- DATASET EXTRACT
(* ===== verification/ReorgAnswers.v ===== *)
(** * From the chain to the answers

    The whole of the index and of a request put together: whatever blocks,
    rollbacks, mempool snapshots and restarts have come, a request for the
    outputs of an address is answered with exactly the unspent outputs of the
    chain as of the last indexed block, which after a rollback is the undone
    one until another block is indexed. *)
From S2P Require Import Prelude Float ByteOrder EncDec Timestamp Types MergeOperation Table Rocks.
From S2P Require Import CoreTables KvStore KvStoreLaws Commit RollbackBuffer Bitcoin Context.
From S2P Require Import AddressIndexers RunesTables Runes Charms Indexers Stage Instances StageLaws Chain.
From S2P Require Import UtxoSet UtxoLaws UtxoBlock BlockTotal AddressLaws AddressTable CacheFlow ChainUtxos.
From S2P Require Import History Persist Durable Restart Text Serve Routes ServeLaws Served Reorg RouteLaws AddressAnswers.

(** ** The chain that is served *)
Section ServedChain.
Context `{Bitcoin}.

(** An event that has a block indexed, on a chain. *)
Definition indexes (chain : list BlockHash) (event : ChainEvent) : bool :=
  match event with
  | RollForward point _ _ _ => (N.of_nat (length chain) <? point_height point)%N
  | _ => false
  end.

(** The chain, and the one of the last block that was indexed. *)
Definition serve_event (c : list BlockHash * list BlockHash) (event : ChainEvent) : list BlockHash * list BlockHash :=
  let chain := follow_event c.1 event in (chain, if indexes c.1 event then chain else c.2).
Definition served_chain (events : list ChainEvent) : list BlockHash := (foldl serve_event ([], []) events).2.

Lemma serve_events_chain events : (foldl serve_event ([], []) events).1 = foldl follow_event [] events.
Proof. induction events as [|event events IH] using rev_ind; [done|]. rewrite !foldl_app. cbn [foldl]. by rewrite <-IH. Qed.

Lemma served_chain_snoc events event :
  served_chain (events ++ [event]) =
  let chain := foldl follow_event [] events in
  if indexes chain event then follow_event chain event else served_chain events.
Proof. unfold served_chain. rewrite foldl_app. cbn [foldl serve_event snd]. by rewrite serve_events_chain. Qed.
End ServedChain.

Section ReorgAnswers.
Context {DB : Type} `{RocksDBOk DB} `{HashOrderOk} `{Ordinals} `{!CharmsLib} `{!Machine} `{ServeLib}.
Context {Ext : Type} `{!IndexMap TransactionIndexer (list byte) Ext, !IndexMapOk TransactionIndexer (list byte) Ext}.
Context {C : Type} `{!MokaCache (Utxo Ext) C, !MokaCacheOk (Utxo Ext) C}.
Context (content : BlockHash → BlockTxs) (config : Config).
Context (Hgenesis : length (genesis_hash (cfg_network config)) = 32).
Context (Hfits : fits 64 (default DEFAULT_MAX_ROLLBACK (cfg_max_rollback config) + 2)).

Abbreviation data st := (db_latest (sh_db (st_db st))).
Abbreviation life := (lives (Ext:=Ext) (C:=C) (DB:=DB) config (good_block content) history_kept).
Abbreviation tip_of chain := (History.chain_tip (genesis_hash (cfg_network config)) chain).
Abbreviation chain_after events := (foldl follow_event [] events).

--

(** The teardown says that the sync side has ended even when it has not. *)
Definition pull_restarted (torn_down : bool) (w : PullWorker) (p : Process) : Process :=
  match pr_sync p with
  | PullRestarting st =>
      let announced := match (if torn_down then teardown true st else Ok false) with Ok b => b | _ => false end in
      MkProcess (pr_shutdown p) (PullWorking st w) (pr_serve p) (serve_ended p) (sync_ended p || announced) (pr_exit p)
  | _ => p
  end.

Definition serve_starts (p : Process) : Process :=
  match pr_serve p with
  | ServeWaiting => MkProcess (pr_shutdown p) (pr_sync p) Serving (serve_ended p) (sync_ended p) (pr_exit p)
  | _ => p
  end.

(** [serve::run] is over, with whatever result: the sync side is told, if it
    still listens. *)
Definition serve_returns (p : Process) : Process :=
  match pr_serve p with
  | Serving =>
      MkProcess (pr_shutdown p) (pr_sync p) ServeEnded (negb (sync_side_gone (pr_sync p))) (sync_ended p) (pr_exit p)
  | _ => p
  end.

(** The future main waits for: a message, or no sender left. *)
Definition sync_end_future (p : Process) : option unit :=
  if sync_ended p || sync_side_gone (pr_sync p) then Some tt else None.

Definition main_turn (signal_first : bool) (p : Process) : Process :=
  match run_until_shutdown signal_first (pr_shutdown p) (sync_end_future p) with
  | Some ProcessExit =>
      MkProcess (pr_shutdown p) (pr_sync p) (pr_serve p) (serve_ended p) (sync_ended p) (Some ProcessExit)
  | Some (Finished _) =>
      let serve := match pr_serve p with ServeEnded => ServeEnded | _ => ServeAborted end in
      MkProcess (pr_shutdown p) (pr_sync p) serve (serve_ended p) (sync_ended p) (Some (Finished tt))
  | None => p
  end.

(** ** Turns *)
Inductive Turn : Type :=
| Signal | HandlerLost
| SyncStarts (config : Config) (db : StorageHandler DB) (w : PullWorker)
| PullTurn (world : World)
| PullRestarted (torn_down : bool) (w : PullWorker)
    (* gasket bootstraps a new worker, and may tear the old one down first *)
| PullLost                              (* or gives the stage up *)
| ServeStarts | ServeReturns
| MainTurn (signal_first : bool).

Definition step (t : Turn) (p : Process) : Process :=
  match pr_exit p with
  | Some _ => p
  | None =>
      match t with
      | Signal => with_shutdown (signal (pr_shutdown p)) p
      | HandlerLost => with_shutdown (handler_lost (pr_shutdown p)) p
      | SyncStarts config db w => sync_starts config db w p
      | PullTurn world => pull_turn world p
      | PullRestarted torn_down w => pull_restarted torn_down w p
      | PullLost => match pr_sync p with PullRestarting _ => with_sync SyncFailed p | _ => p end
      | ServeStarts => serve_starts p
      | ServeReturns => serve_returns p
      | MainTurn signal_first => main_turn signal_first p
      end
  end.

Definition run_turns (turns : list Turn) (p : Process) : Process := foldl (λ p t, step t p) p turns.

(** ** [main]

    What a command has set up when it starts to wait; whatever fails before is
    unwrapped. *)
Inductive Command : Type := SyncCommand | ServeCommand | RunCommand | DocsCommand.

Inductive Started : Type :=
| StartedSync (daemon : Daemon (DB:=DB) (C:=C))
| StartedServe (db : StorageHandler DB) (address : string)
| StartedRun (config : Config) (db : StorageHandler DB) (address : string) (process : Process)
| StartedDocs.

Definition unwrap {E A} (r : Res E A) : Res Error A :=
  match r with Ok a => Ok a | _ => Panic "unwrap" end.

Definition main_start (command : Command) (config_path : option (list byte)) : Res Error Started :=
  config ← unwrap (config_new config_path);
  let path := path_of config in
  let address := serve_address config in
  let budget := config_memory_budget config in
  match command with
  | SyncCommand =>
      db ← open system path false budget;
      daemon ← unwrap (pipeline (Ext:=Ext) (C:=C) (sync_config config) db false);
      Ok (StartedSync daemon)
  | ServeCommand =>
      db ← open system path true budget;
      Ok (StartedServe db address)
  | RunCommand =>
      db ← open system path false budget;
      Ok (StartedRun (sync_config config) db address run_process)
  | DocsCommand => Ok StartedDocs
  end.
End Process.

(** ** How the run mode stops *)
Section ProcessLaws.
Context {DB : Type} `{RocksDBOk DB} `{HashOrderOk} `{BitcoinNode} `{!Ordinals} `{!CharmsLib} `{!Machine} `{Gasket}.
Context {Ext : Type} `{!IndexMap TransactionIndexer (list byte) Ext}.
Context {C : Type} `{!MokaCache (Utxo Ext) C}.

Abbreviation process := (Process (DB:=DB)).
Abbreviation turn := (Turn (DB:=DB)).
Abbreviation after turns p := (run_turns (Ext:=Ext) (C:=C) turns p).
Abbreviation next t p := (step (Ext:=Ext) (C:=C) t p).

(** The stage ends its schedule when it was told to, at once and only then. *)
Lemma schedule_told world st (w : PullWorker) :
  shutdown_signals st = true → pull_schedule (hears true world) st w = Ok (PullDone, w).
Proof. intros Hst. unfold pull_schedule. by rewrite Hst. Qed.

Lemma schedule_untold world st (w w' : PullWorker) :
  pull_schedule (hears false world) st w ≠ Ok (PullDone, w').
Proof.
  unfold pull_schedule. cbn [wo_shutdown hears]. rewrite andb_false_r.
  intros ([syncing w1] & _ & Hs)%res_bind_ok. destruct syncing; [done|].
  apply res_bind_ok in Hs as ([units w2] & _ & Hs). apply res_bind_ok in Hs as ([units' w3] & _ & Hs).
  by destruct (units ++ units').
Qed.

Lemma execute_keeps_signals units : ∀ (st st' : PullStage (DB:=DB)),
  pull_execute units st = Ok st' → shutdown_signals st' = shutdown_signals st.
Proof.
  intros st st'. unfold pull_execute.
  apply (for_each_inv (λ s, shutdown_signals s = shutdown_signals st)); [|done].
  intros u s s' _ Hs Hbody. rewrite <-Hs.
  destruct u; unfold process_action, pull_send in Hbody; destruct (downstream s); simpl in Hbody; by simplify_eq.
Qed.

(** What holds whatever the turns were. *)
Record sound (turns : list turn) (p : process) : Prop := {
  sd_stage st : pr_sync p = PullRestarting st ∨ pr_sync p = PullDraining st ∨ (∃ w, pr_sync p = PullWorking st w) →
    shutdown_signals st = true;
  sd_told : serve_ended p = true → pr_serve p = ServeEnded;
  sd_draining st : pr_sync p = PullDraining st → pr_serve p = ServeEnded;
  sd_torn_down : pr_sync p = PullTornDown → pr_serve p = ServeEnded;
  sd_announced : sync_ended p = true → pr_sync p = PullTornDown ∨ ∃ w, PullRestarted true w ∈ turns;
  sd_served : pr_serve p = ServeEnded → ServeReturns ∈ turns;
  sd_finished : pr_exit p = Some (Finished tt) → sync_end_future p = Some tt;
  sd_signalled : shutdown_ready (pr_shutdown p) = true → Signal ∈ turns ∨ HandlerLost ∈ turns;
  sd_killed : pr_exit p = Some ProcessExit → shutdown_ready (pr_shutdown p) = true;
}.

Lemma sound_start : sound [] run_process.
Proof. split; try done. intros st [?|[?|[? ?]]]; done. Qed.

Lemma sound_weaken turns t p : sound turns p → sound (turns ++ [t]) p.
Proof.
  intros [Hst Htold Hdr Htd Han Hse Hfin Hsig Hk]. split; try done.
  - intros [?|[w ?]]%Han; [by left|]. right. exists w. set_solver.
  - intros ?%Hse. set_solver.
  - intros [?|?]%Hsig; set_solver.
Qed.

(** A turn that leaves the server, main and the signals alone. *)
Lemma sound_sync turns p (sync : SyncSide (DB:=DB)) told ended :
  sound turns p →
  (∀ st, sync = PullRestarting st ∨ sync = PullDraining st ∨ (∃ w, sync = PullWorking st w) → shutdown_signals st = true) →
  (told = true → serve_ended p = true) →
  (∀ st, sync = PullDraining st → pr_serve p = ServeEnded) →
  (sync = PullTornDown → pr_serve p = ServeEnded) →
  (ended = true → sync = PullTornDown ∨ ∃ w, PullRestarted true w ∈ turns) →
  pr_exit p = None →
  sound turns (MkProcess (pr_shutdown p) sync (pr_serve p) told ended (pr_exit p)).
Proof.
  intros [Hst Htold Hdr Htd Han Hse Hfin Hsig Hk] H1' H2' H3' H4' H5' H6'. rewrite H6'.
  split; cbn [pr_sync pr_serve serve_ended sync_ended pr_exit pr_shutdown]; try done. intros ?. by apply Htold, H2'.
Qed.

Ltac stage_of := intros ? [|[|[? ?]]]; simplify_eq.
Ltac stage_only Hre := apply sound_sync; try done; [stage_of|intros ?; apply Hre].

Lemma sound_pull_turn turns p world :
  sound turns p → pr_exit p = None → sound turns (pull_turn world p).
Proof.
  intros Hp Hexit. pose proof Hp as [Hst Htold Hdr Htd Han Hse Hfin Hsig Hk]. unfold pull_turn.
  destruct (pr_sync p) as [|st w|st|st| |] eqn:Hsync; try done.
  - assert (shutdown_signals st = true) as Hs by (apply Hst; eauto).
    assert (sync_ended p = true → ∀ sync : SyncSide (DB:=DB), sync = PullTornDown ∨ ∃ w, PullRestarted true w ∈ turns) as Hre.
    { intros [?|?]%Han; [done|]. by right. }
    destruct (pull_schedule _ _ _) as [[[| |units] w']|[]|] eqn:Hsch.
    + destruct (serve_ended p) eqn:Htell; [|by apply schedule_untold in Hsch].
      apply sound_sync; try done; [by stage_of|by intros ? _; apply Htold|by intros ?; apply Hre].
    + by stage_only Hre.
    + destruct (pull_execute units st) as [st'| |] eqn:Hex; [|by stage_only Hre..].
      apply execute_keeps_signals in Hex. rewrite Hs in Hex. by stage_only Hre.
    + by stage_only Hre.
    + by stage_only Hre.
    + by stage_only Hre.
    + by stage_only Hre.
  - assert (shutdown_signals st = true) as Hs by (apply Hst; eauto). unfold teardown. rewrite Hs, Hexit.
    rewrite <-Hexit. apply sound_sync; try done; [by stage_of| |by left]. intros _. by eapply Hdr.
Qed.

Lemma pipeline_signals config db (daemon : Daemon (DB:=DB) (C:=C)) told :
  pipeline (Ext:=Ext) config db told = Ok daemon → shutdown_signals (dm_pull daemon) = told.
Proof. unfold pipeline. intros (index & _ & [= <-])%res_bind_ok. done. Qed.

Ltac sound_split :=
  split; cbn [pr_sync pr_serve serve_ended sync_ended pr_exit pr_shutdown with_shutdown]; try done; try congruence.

- DESCRIPTION OF THE TASK
Set down precisely the lines above between the line holding "(* ===== verification/ReorgAnswers.v ===== *)" and the line holding "outputs of an", inclusive, and nothing beyond them.

- RESULT FOR THIS EXERCISE
(* ===== verification/ReorgAnswers.v ===== *)
(** * From the chain to the answers

    The whole of the index and of a request put together: whatever blocks,
    rollbacks, mempool snapshots and restarts have come, a request for the
    outputs of an address is answered with exactly the unspent outputs of the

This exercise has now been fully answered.